So I'm building an ecommerce app, and I have two values stored in the redux state to handle the cart. One is an array of objects, each of which contains two keys for objectID and quantity. The other is an object containing product information with their objectID as a key. Here's the code for my action/dispatch.
addToCart: (product) => {
return (dispatch, getState) => {
const {productQuantity, storeSelected, products, storeKeys} = getState().Ecommerce;
const UPC = product.UPC;
let newQuant = 1;
let newProducts;
for(var p in productQuantity) {
if (productQuantity[p].UPC === UPC) {
newProducts = products
newQuant += productQuantity[p].quantity;
productQuantity[p] = ({UPC, quantity: newQuant});
}
}
if (!newProducts) {
console.log("not found")
productQuantity.push({UPC, quantity: 1});
newProducts = {
...products,
[UPC]: {
...product,
price: product.stores[storeKeys[storeSelected]].price,
fromStore: storeKeys[storeSelected],
}
}
}
dispatch({
type: actions.CHANGE_CART,
products: newProducts,
productQuantity
});
};
},
The action definitely runs. Next up is my reducer.
case actions.CHANGE_CART:
console.log('This runs')
console.log(action.products);
console.log(action.productQuantity);
return {
...state,
products: action.products,
productQuantity: action.productQuantity
};
That also executes, and indeed when inspecting the state, productQuantity is updated in state but products is not. I've tried every configuration of definitions at this point and am tearing my hair out. Help would be much appreciated.
What I can confirm:
The first issue is that you're mutating the existing state before dispatching the action, and mutating state is forbidden in Redux:
const {productQuantity, storeSelected, products, storeKeys} = getState().Ecommerce;
const UPC = product.UPC;
let newQuant = 1;
let newProducts;
for(var p in productQuantity) {
if (productQuantity[p].UPC === UPC) {
newProducts = products
newQuant += productQuantity[p].quantity;
productQuantity[p] = ({UPC, quantity: newQuant});
}
}
Any changes to productQuantity
here are mutating the existing data in the Redux store. Don't do that.

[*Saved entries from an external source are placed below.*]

Lemma GetSnapshot_failures_look_absent_witness :
  GetSnapshot Demo.provider Demo.query_rejected "B" Demo.db_history
  = (None, -1, false) /\
  GetSnapshot Demo.provider Demo.cursor_fails_third "A" Demo.db_bad
  = (None, -1, false).
Proof.
  split.
  - destruct (GetSnapshot_failures_look_absent Demo.provider "B"
                Demo.db_history) as (_ & _ & Hquery & _).
    apply Hquery. vm_compute. eauto.
  - destruct (GetSnapshot_failures_look_absent Demo.provider "A" Demo.db_bad)
      as (_ & _ & _ & _ & _ & Hdecode).
    refine (Hdecode Demo.cursor_fails_third
              (mkTable snapshots_ddl (rows_of "snapshots" Demo.db_bad))
              (mkRow "A" "EventA" 7 [Byte.xff]) []
              (ErrUnmarshal "unexpected EOF") _ _ _);
      vm_compute; reflexivity.
Defined.

Lemma GetEvents_drops_scan_and_cursor_errors_witness :
  GetEvents Demo.provider Demo.scan_fails_third "A" 0 Demo.collect []
    Demo.db_history
  = Panicked ErrUnsupportedType
      [ Demo.EventA Byte.x00; Demo.EventB Byte.x01 ] /\
  GetEvents Demo.provider Demo.cursor_fails_third "A" 0 Demo.collect []
    Demo.db_history
  = Returned [ Demo.EventA Byte.x00; Demo.EventB Byte.x01;
               Demo.EventA Byte.x02 ].
Proof.
  destruct (GetEvents_drops_scan_and_cursor_errors Demo.provider "A"
              Demo.db_history) as [Hscan Hcursor].
  split.
  - refine (proj2 (Hscan Demo.scan_fails_third 0
                     [ mkRow "A" "EventA" 0 [Byte.x00];
                       mkRow "A" "EventB" 1 [Byte.x01] ]
                     (mkRow "A" "EventA" 2 [Byte.x02])
                     [ mkRow "A" "EventA" 5 [Byte.x05];
                       mkRow "A" "EventB" 7 [Byte.x07] ]
                     [ Demo.EventA Byte.x00; Demo.EventB Byte.x01 ]
                     TypeDest (ErrDriver "sql: Rows are closed")
                     (list Demo.msg) Demo.collect [] _ _ _ _ _ _) _ _).
    + reflexivity.
    + reflexivity.
    + vm_compute. reflexivity.
    + intros [|[|i]] Hi; [reflexivity|reflexivity|cbn in Hi; lia].
    + repeat constructor.
    + reflexivity.
    + reflexivity.
    + reflexivity.
  - refine (Hcursor Demo.cursor_fails_third 0
              [ mkRow "A" "EventA" 0 [Byte.x00];
                mkRow "A" "EventB" 1 [Byte.x01];
                mkRow "A" "EventA" 2 [Byte.x02];
                mkRow "A" "EventA" 5 [Byte.x05];
                mkRow "A" "EventB" 7 [Byte.x07] ]
              [ Demo.EventA Byte.x00; Demo.EventB Byte.x01;
                Demo.EventA Byte.x02; Demo.EventA Byte.x05;
                Demo.EventB Byte.x07 ]
              3%nat (ErrDriver "connection reset by peer")
              (list Demo.msg) Demo.collect [] _ _ _ _ _).
    + reflexivity.
    + reflexivity.
    + reflexivity.
    + vm_compute. reflexivity.
    + repeat constructor.
Defined.
Lemma setField_bits (n : nat) : forall (ptr ptr' : list Z) (pos val : Z),
  0 <= pos -> setField ptr pos n val = Some ptr' ->
  (forall j, pos <= j < pos + Z.of_nat n ->
             getBit ptr' j = Some (Z.testbit val (pos + Z.of_nat n - 1 - j)))
  /\ (forall j, 0 <= j -> ~ (pos <= j < pos + Z.of_nat n) ->
                getBit ptr' j = getBit ptr j).
Proof.
  induction n as [|n IH]; simpl; intros ptr ptr' pos val Hp H.
  - injection H as <-. split; [lia|reflexivity].
  - destruct (setBit ptr pos (Z.testbit val (Z.of_nat n))) as [p1|] eqn:E;
      simpl in H; [|discriminate].
    destruct (IH p1 ptr' (pos + 1) val ltac:(lia) H) as [Hin Hout]. split.
    + intros j Hj. destruct (Z.eq_dec j pos) as [->|Hne].
      * rewrite Hout by lia.
        rewrite (getBit_setBit_same _ _ _ _ Hp E). do 2 f_equal. lia.
      * rewrite Hin by lia. do 2 f_equal. lia.
    + intros j Hj Hn. rewrite Hout by lia.
      eapply getBit_setBit_other; [exact Hp|exact Hj| |exact E]. lia.
Qed.

Lemma testbit_join_low (b : bool) (n u k : Z) :
  0 <= u < 2 ^ n -> 0 <= k < n ->
  Z.testbit (Z.b2z b * 2 ^ n + u) k = Z.testbit u k.
Proof.
  intros Hu Hk.
  rewrite <- (Z.mod_pow2_bits_low (Z.b2z b * 2 ^ n + u) n k) by lia.
  rewrite Z.add_comm, Z.mod_add by lia. now rewrite Z.mod_small.
Qed.

Lemma testbit_join_high (b : bool) (n u : Z) :
  0 <= n -> 0 <= u < 2 ^ n ->
  Z.testbit (Z.b2z b * 2 ^ n + u) n = b.
Proof.
  intros Hn Hu.
  replace n with (0 + n) at 2 by lia.
  rewrite <- Z.div_pow2_bits by lia.
  rewrite Z.add_comm, Z.div_add by lia.
  rewrite Z.div_small by lia. simpl. apply Z.b2z_bit0.
Qed.

(** What a field read returns: a number below [2^n] whose bit [k] is the
    bit of the array at [pos + n - 1 - k]. *)
Lemma getField_spec (n : nat) : forall (ptr : list Z) (pos acc v : Z),
  getField ptr pos n acc = Some v ->
  exists u, v = acc * 2 ^ Z.of_nat n + u /\ 0 <= u < 2 ^ Z.of_nat n
    /\ forall k, 0 <= k < Z.of_nat n ->
                 getBit ptr (pos + Z.of_nat n - 1 - k) = Some (Z.testbit u k).
Proof.
  induction n as [|n IH]; intros ptr pos acc v H.
  - simpl in H. injection H as <-. exists 0. simpl. split; [lia|]. split; lia.
  - simpl in H. destruct (getBit ptr pos) as [b|] eqn:E; simpl in H; [|discriminate].
    destruct (IH _ _ _ _ H) as (u & Hv & Hu & Hbits).
    assert (Hpow : 2 ^ Z.of_nat (S n) = 2 * 2 ^ Z.of_nat n).
    { rewrite Nat2Z.inj_succ, Z.pow_succ_r; lia. }
    exists (Z.b2z b * 2 ^ Z.of_nat n + u). split; [|split].
    + rewrite Hv, Hpow. ring.
    + rewrite Hpow. destruct b; simpl; lia.
    + intros k Hk. destruct (Z.eq_dec k (Z.of_nat n)) as [->|Hne].
      * rewrite testbit_join_high by lia.
        rewrite <- E. f_equal. lia.
      * rewrite testbit_join_low by lia.
        rewrite <- Hbits by lia. f_equal. lia.
Qed.
(** * TaskFlow: the task routes and the client-side task list

    A shallow embedding of [server/routes/tasks.js] (the Express handlers
    over the PostgreSQL tables [profiles], [tasks], [task_collaborators]
    and the Socket.IO broadcast) and of the socket listeners of
    [src/contexts/TaskContext.tsx].

    Conventions.
    - A table is the list of its rows, in table order.  A handler is a
      function from the request and the world (tables and the log of
      emitted events) to the response and the new world.
    - The generated primary key of an inserted row and the reading of
      [NOW()] are inputs of the handler ([newid], [now]).
    - Route parameters and ids are well-formed UUID text; the store is
      reachable.  A rejected statement throws, and the handler's [catch]
      answers 500: text that the [uuid] type does not read ([Sql.uuid_in])
      is rejected so.  A theorem on what a route answers to a parameter
      that names no stored row takes the well-formedness of the parameter
      as a hypothesis.
    - Request bodies carry strings: a field is absent or a string.  Text
      is ASCII, one character per [ascii]. *)

From stdpp Require Import base list strings gmap sorting.
From Stdlib Require Import ZArith Ascii String.

Local Open Scope string_scope.
Local Open Scope Z_scope.
Local Open Scope list_scope.

(** ** express-validator: the sanitizer and validators of the chains *)

Module Validator.

(** [\s] on the characters modelled here. *)
Definition is_space (c : ascii) : bool :=
  match Ascii.nat_of_ascii c with
  | 9%nat | 10%nat | 11%nat | 12%nat | 13%nat | 32%nat => true
  | _ => false
  end.

Fixpoint ltrim (s : string) : string :=
  match s with
  | EmptyString => EmptyString
  | String c s' => if is_space c then ltrim s' else s
  end.

Definition rtrim (s : string) : string := String.rev (ltrim (String.rev s)).

(** [.trim()]: the sanitized value replaces the field of [req.body]. *)
Definition trim (s : string) : string := rtrim (ltrim s).

(** [.isLength({ min, max })] *)
Definition isLength (min max : nat) (s : string) : bool :=
  (min <=? String.length s)%nat && (String.length s <=? max)%nat.

(** [.isIn([...])] *)
Definition isIn (values : list string) (s : string) : bool :=
  bool_decide (s ∈ values).

(** A chain under [.optional()] is skipped when the field is absent. *)
Definition optional (check : string → bool) (field : option string) : bool :=
  match field with
  | None => true
  | Some s => check s
  end.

I'm not quite clear on what's going on with products
here, because the logic feels a bit confusing.
My suggestions:
First, start using our new official Redux Toolkit package. It has a configureStore()
function that automatically sets up detection for accidental mutations, and will throw errors if you mutate.
Second, try to move all this modification logic into your reducer, instead of doing it on the action creation side.
Third, use Redux Toolkit's createSlice
API, which uses the Immer library to to allow you to write "mutating" logic in your reducers and safely converts it into correct immutably-updated results.